This will be the first time I have ever built the entire shower without some professional help (with the exception of the rough-in plumbing of course!) Just getting the floor in is a multi-step, multi-day process. It made me very happy that we used a cast iron shower base in the other bathroom!
So here is what the shower still in the framing stages. At this point the plumber had run the water lines in the wall and the drain in the floor. The shower is basically a 4 foot square with a corner cut off, a neo-angle shower. 
Then I formed the pre-slope sloping toward the drain at least 1/4 inch per foot. For my shower that meant that I wanted the border to be 3/4 inch higher than the bottom of the drain. The point of the preslope is to support the liner in a way that will guide water toward the drain. If everything works properly, water will never reach this part of the shower.
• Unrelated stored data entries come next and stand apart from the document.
(* ===== verification/EventLoop.v ===== *)
(** The executor [IO] of [src/io.go] and the state of the objects that run on it.

    A callback is a program of the user ([prog]): the calls it makes, in order, each with
    what follows it.  A callback that is kept for later (in a reactor, a slot or the posted
    handlers) is kept as such a program; calling it runs the program.  The objects live in
    arenas and are referred to by their index; the buffers of the user are shared memory.
    The system calls are parameters.

    The operations of the objects are in [FileIO.v], [Timers.v], [Adapter.v],
    [PacketConn.v], [ListenConn.v] and [UDPPeer.v]; [RunLoop.v] ties them together. *)

From stdpp Require Import gmap.
From S2P Require Import Prelude Poller NetAddr.

(** * Programs *)

Inductive prog : Type :=
| Return
| CallAsyncRead (f b : nat) (readAll : bool) (cb : option error -> Z -> prog) (next : prog)
| CallAsyncWrite (f b : nat) (writeAll : bool) (cb : option error -> Z -> prog) (next : prog)
| CallClose (f : nat) (next : option error -> prog)
| CallAdapterRead (a b : nat) (readAll : bool) (cb : option error -> Z -> prog) (next : prog)
| CallAdapterWrite (a b : nat) (writeAll : bool) (cb : option error -> Z -> prog) (next : prog)
| CallAdapterClose (a : nat) (next : option error -> prog)
| CallReadFrom (c b : nat) (readAll : bool) (cb : option error -> Z -> option netAddr -> prog) (next : prog)
| CallWriteTo (c b : nat) (to : netAddr) (cb : option error -> prog) (next : prog)
| CallPacketClose (c : nat) (next : option error -> prog)
| CallAccept (l : nat) (cb : option error -> option Z -> prog) (next : prog)
| CallListenerClose (l : nat) (next : option error -> prog)
| CallPeerRead (p b : nat) (fn : option error -> Z -> AddrPort -> prog) (next : prog)
| CallSetAsyncReadBuffer (p b : nat) (next : prog)
| CallPeerWrite (p b : nat) (to : AddrPort) (fn : option error -> Z -> prog) (next : prog)
| CallPeerClose (p : nat) (next : option error -> prog)
| CallScheduleOnce (t : nat) (delay : Z) (cb : prog) (next : option error -> prog)
| CallScheduleRepeating (t : nat) (repeat : Z) (cb : prog) (next : option error -> prog)
| CallTimerCancel (t : nat) (next : option error -> prog)
| CallTimerClose (t : nat) (next : option error -> prog)
| CallPost (h : prog) (next : option error -> prog).

(** The callback types of [src/definitions.go] and [src/multicast/peer.go].  An accepted
    connection reaches its callback as a descriptor. *)
Definition AsyncCallback : Type := option error -> Z -> prog.
Definition AsyncReadCallbackPacket : Type := option error -> Z -> option netAddr -> prog.
Definition AsyncWriteCallbackPacket : Type := option error -> prog.
Definition AcceptCallback : Type := option error -> option Z -> prog.
Definition PeerReadCallback : Type := option error -> Z -> AddrPort -> prog.

(** The callback [ScheduleOnce] was given: the user's, or the one of [ScheduleRepeating]. *)
Inductive timer_cb : Type := Once (cb : prog) | Repeating (repeat : Z) (cb : prog).

(** The closures that are registered with the poller, with what they capture.  [count]:
    the callback was wrapped in one that counts it in [Dispatched]. *)
Inductive handler : Type :=
| OnRead (f : nat)
| OnWrite (f : nat)
| OnAdapterRead (a : nat)
| OnAdapterWrite (a : nat)
| OnPacketRead (c : nat) (b : nat) (readBytes : Z) (readAll : bool) (count : bool) (cb : AsyncReadCallbackPacket)
| OnPacketWrite (c : nat) (b : nat) (to : netAddr) (count : bool) (cb : AsyncWriteCallbackPacket)
| OnAccept (l : nat) (cb : AcceptCallback)
| OnPeerRead (p : nat)
| OnPeerWrite (p : nat)
| OnTimer (t : nat) (cb : timer_cb)
| Posted (h : prog).

(** * System calls *)

(** read(2), write(2) and recvfrom(2) transfer at most what they were asked for, and so
    does the [io.ReadWriter] of an adapter ([rw_read] and [rw_write], with its index). *)
Class System (S : Type) := {
  sys_read : S -> Z -> Z -> S * (list byte + error);
  sys_write : S -> Z -> list byte -> S * (Z + error);
  sys_close : S -> Z -> S * option error;
  sys_recvfrom : S -> Z -> Z -> S * (list byte * option Sockaddr + error);
  sys_sendto : S -> Z -> list byte -> Sockaddr -> S * option error;
  sys_accept : S -> Z -> S * (Z * option Sockaddr + error);
  sys_getsockname : S -> Z -> S * (Sockaddr + error);
  sys_setnonblock : S -> Z -> bool -> S * option error;
  timerfd_settime : S -> Z -> Z -> S * option error;
  rw_read : S -> nat -> Z -> S * (list byte * option error);
  rw_write : S -> nat -> list byte -> S * (Z * option error);
  read_count : forall s fd n s' bs, 0 <= n -> sys_read s fd n = (s', inl bs) -> zlen bs <= n;
  write_count : forall s fd bs s' n, sys_write s fd bs = (s', inl n) -> 0 <= n <= zlen bs;
  recvfrom_count : forall s fd n s' bs from, 0 <= n -> sys_recvfrom s fd n = (s', inl (bs, from)) ->
    zlen bs <= n;
  rw_read_count : forall s a n s' bs err, 0 <= n -> rw_read s a n = (s', (bs, err)) -> zlen bs <= n;
  rw_write_count : forall s a bs s' n err, rw_write s a bs = (s', (n, err)) -> 0 <= n <= zlen bs
}.

(** * State *)

(** The reactors of [src/file.go] and [src/async_adapter.go]. *)
Record reactor : Type := mkReactor {
  r_b : option nat;
  r_all : bool;
  r_cb : option AsyncCallback;
  r_soFar : Z
}.

Record file : Type := mkFile {
  file_slot : nat;
  file_closed : bool;
  readReactor : reactor;
  writeReactor : reactor
}.

Record AsyncAdapter : Type := mkAdapter {
  adapter_slot : nat;
  adapter_closed : bool;
  adapter_readReactor : reactor;
  adapter_writeReactor : reactor
}.

Record packetConn : Type := mkPacketConn {
  packet_slot : nat;
  packet_closed : bool
}.

Record listener : Type := mkListener { listener_slot : nat }.

(** The asynchronous counters of [src/multicast/stats.go]. *)
Record Stats : Type := mkStats {
  immediateReads : Z;
  scheduledReads : Z;
  immediateWrites : Z;
  scheduledWrites : Z
}.

(** [peer_fd] is the descriptor of the peer's socket, -1 once it is closed. *)
Record UDPPeer : Type := mkPeer {
  peer_slot : nat;
  peer_closed : bool;
  peer_fd : Z;
  read_b : option nat;
  read_fn : option PeerReadCallback;
  write_b : option nat;
  write_addr : AddrPort;
  write_fn : option AsyncCallback;
  stats : Stats
}.

Inductive timerState : Type := stateReady | stateScheduled | stateClosed.

#[export] Instance timerState_eq_dec : EqDecision timerState.
Proof. solve_decision. Defined.

Record Timer : Type := mkTimer {
  timer_slot : nat;
  timer_state : timerState;
  cancelled : bool
}.

Record IO (K : Type) : Type := mkIO {
  io_poller : poller K handler;
  static : gmap Z nat;
  dynamic : gmap Z nat;
  pendingTimers : gset nat;
  Dispatched : Z
}.
Arguments mkIO {K}.
Arguments io_poller {K}.
Arguments static {K}.
Arguments dynamic {K}.
Arguments pendingTimers {K}.
Arguments Dispatched {K}.

(** Every object of the program. *)
Record objects : Type := mkObjects {
  files : list file;
  adapters : list AsyncAdapter;
  packets : list packetConn;
  listeners : list listener;
  peers : list UDPPeer;
  timers : list Timer
}.

(** [nesting] counts the callbacks on the stack and [called] lists, for every callback
    called so far, [nesting] and [Dispatched] at the call; the code has neither. *)
Record world (K S : Type) : Type := mkWorld {
  ioc : IO K;
  objs : objects;
  mem : list (list byte);
  sys : S;
  nesting : Z;
  called : list (Z * Z)
}.
Arguments mkWorld {K S}.
Arguments ioc {K S}.
Arguments objs {K S}.
Arguments mem {K S}.
Arguments sys {K S}.
Arguments nesting {K S}.
Arguments called {K S}.

Definition MaxCallbackDispatch : Z := 32.

(** The size of the array of [IO.pending.static]. *)
Definition static_len : Z := 4096.

Section operations.
Context {K S : Type} `{Epoll K}.
Abbreviation W := (world K S).
Implicit Types (w : W).

(** ** Access *)

Definition set_ioc w (i : IO K) : W := mkWorld i (objs w) (mem w) (sys w) (nesting w) (called w).
Definition set_objs w (o : objects) : W := mkWorld (ioc w) o (mem w) (sys w) (nesting w) (called w).
Definition set_sys w (s : S) : W := mkWorld (ioc w) (objs w) (mem w) s (nesting w) (called w).
Definition set_mem w (b : nat) (bs : list byte) : W :=
  mkWorld (ioc w) (objs w) (<[b := bs]> (mem w)) (sys w) (nesting w) (called w).
Definition set_poller w (p : poller K handler) : W :=
  let i := ioc w in
  set_ioc w (mkIO p (static i) (dynamic i) (pendingTimers i) (Dispatched i)).
Definition set_dispatched w (d : Z) : W :=
  let i := ioc w in
  set_ioc w (mkIO (io_poller i) (static i) (dynamic i) (pendingTimers i) d).
Definition set_pendingTimers w (ts : gset nat) : W :=
  let i := ioc w in
  set_ioc w (mkIO (io_poller i) (static i) (dynamic i) ts (Dispatched i)).

(** Dereferencing; a reference to nothing is a nil pointer. *)
Definition deref {A} (l : list A) (i : nat) : res A :=
  match l !! i with Some x => Ret x | None => Panic end.

Definition slot_of w (i : nat) : res (Slot handler) := deref (slots (io_poller (ioc w))) i.

(** A method of the poller called on the world. *)
Definition polling w (r : res (poller K handler * option error)) : res (W * option error) :=
  '(p, err) ← r; Ret (set_poller w p, err).

(** ** src/io.go *)

Definition Register w (i : nat) : res W :=
  s ← slot_of w i;
  let io := ioc w in
  if decide (static_len <= Fd s) then
    Ret (set_ioc w (mkIO (io_poller io) (static io) (<[Fd s := i]> (dynamic io)) (pendingTimers io)
                      (Dispatched io)))
  else if decide (Fd s < 0) then Panic
  else Ret (set_ioc w (mkIO (io_poller io) (<[Fd s := i]> (static io)) (dynamic io) (pendingTimers io)
                         (Dispatched io))).

Definition Deregister w (i : nat) : res W :=
  s ← slot_of w i;
  let io := ioc w in
  if decide (static_len <= Fd s) then
    Ret (set_ioc w (mkIO (io_poller io) (static io) (delete (Fd s) (dynamic io)) (pendingTimers io)
                      (Dispatched io)))
  else if decide (Fd s < 0) then Panic
  else Ret (set_ioc w (mkIO (io_poller io) (delete (Fd s) (static io)) (dynamic io) (pendingTimers io)
                         (Dispatched io))).

Definition IO_SetRead w (i : nat) : res (W * option error) := polling w (SetRead (io_poller (ioc w)) i).
Definition UnsetRead w (i : nat) : res (W * option error) := polling w (DelRead (io_poller (ioc w)) i).
Definition IO_SetWrite w (i : nat) : res (W * option error) := polling w (SetWrite (io_poller (ioc w)) i).
Definition UnsetWrite w (i : nat) : res (W * option error) := polling w (DelWrite (io_poller (ioc w)) i).
Definition UnsetReadWrite w (i : nat) : res (W * option error) := polling w (Del (io_poller (ioc w)) i).

(** A [Post] under the lock never returns. *)
Definition IO_Post w (h : handler) : res (W * option error) :=
  match Post (io_poller (ioc w)) h with
  | Some (p, err) => Ret (set_poller w p, err)
  | None => NoFuel
  end.

Definition IO_Posted w : option Z := Poller.Posted (io_poller (ioc w)).
Definition IO_Pending w : Z := Pending (io_poller (ioc w)).

Definition IO_Close w : W * option error :=
  let '(p, err) := Close (io_poller (ioc w)) in (set_poller w p, err).

Definition IO_Closed w : bool := Closed (io_poller (ioc w)).

(** ** Shared by the objects *)

Definition set_file w (f : nat) (x : file) : W :=
  let o := objs w in
  set_objs w (mkObjects (<[f := x]> (files o)) (adapters o) (packets o) (listeners o) (peers o) (timers o)).
Definition set_adapter w (a : nat) (x : AsyncAdapter) : W :=
  let o := objs w in
  set_objs w (mkObjects (files o) (<[a := x]> (adapters o)) (packets o) (listeners o) (peers o) (timers o)).
Definition set_packet w (c : nat) (x : packetConn) : W :=
  let o := objs w in
  set_objs w (mkObjects (files o) (adapters o) (<[c := x]> (packets o)) (listeners o) (peers o) (timers o)).
Definition set_peer w (p : nat) (x : UDPPeer) : W :=
  let o := objs w in
  set_objs w (mkObjects (files o) (adapters o) (packets o) (listeners o) (<[p := x]> (peers o)) (timers o)).
Definition set_timer w (t : nat) (x : Timer) : W :=
  let o := objs w in
  set_objs w (mkObjects (files o) (adapters o) (packets o) (listeners o) (peers o) (<[t := x]> (timers o))).

Definition reactor_init (bf : option nat) (all : bool) (k : option AsyncCallback) : reactor :=
  mkReactor bf all k 0.

(** The slice of a reactor; nil is empty. *)
Definition buffer w (bf : option nat) : res (list byte) :=
  match bf with Some i => deref (mem w) i | None => Ret [] end.

Definition store w (bf : option nat) (bs : list byte) : W :=
  match bf with Some i => set_mem w i bs | None => w end.

(** [slot.Set(et, h)], then [SetRead] or [SetWrite], then [Register]; [fail] calls back with
    the error of the poller, [armed] is what is recorded when there is none. *)
Definition arm w (i : nat) (et : EventType) (h : handler) (armed : W -> res W) (fail : error -> W -> res W) :
    res W :=
  p ← set_handler (io_poller (ioc w)) i et h;
  '(w, err) ← (match et with
               | ReadEvent => IO_SetRead (set_poller w p) i
               | WriteEvent => IO_SetWrite (set_poller w p) i
               end);
  match err with
  | Some e => fail e w
  | None => w ← armed w; Register w i
  end.

(** A callback counted on the stack: [Dispatched++; cb(...); Dispatched--]. *)
Definition counted (call : W -> res W) : W -> res W := fun w =>
  w ← call (set_dispatched w (Dispatched (ioc w) + 1));
  Ret (set_dispatched w (Dispatched (ioc w) - 1)).

(** The callback a closure captured, wrapped or as the user gave it. *)
Definition maybe_counted (count : bool) (call : W -> res W) : W -> res W :=
  if count then counted call else call.

(** [_ = ioc.UnsetReadWrite(slot); ioc.Deregister(slot)]. *)
Definition unhook w (i : nat) : res W :=
  '(w, _) ← UnsetReadWrite w i; Deregister w i.
End operations.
Next comes the liner. You run the liner edges at least six inches up each side with the only puncture being at the drain itself. Then you install your cement board over the liner. Don't screw too low or you will puncture the liner! The next layer of deck mud will stabilize the bottom of the cement board.At this point it is time to add the deck mud over the liner. The point of this layer of deck mud is to support the tile You want this layer to be thicker than the pre-slope, at least an inch or so. Despite how flimsy the sand mixture seems when you are applying it, it does dry rock hard. It took twice as much deck mud for this step so I used two bags of Sand and Topping Mix with a full bag of play sand.
The goal for the end result is that the outer edges of the pan be level all the way around. This way your tiles will not appear uneven. That means that some areas will end up with a steeper slope than others. In my case, the area nearest the shower entry will have the steepest slope.You can watch all the videos and read all the articles you like - they make this seem easy. However, I found this part to be very difficult. I could have spent hours on this trying to get the slope perfect and never achieved it. You have to pound the mud into place to get it to bind together. However, each pound moved the mud you already set so it was impossible to get things perfect. Here is how I ended up.
The next step was to build the curb. There are a number of ways to do this, but apparently it is not OK to use cement board because the screws will puncture the liner. Some people say to use a metal lath but that seemed difficult and not very square. I opted to buy a prefab curb kit at my tile store. Since my curb was under 30 inches I only needed one kit. This kit is basically a plastic form that creates a perfectly squared edge that fits right over your liner. The instructions tell you to pack it with portland cement and sand mixture. However, when I followed their recipe, I got a very sandy dry mud. I packed that in and felt like I needed a wetter outer layer to give a clean finish. I mixed up some thin set and plastered it along the outside. After a couple of days of curing it feels as solid as can be.
When I came back to tile the bed, it was solid to stand on, but it seemed like the surface would easily brush away. Apparently that is normal. I went ahead and set the floor mosaic tile using thin set over the mud bed. I was still worried because it was difficult to get the thin set to lie flat and not pull away from the bed. Once that cured though the tile seemed very stable, so I guess it is OK.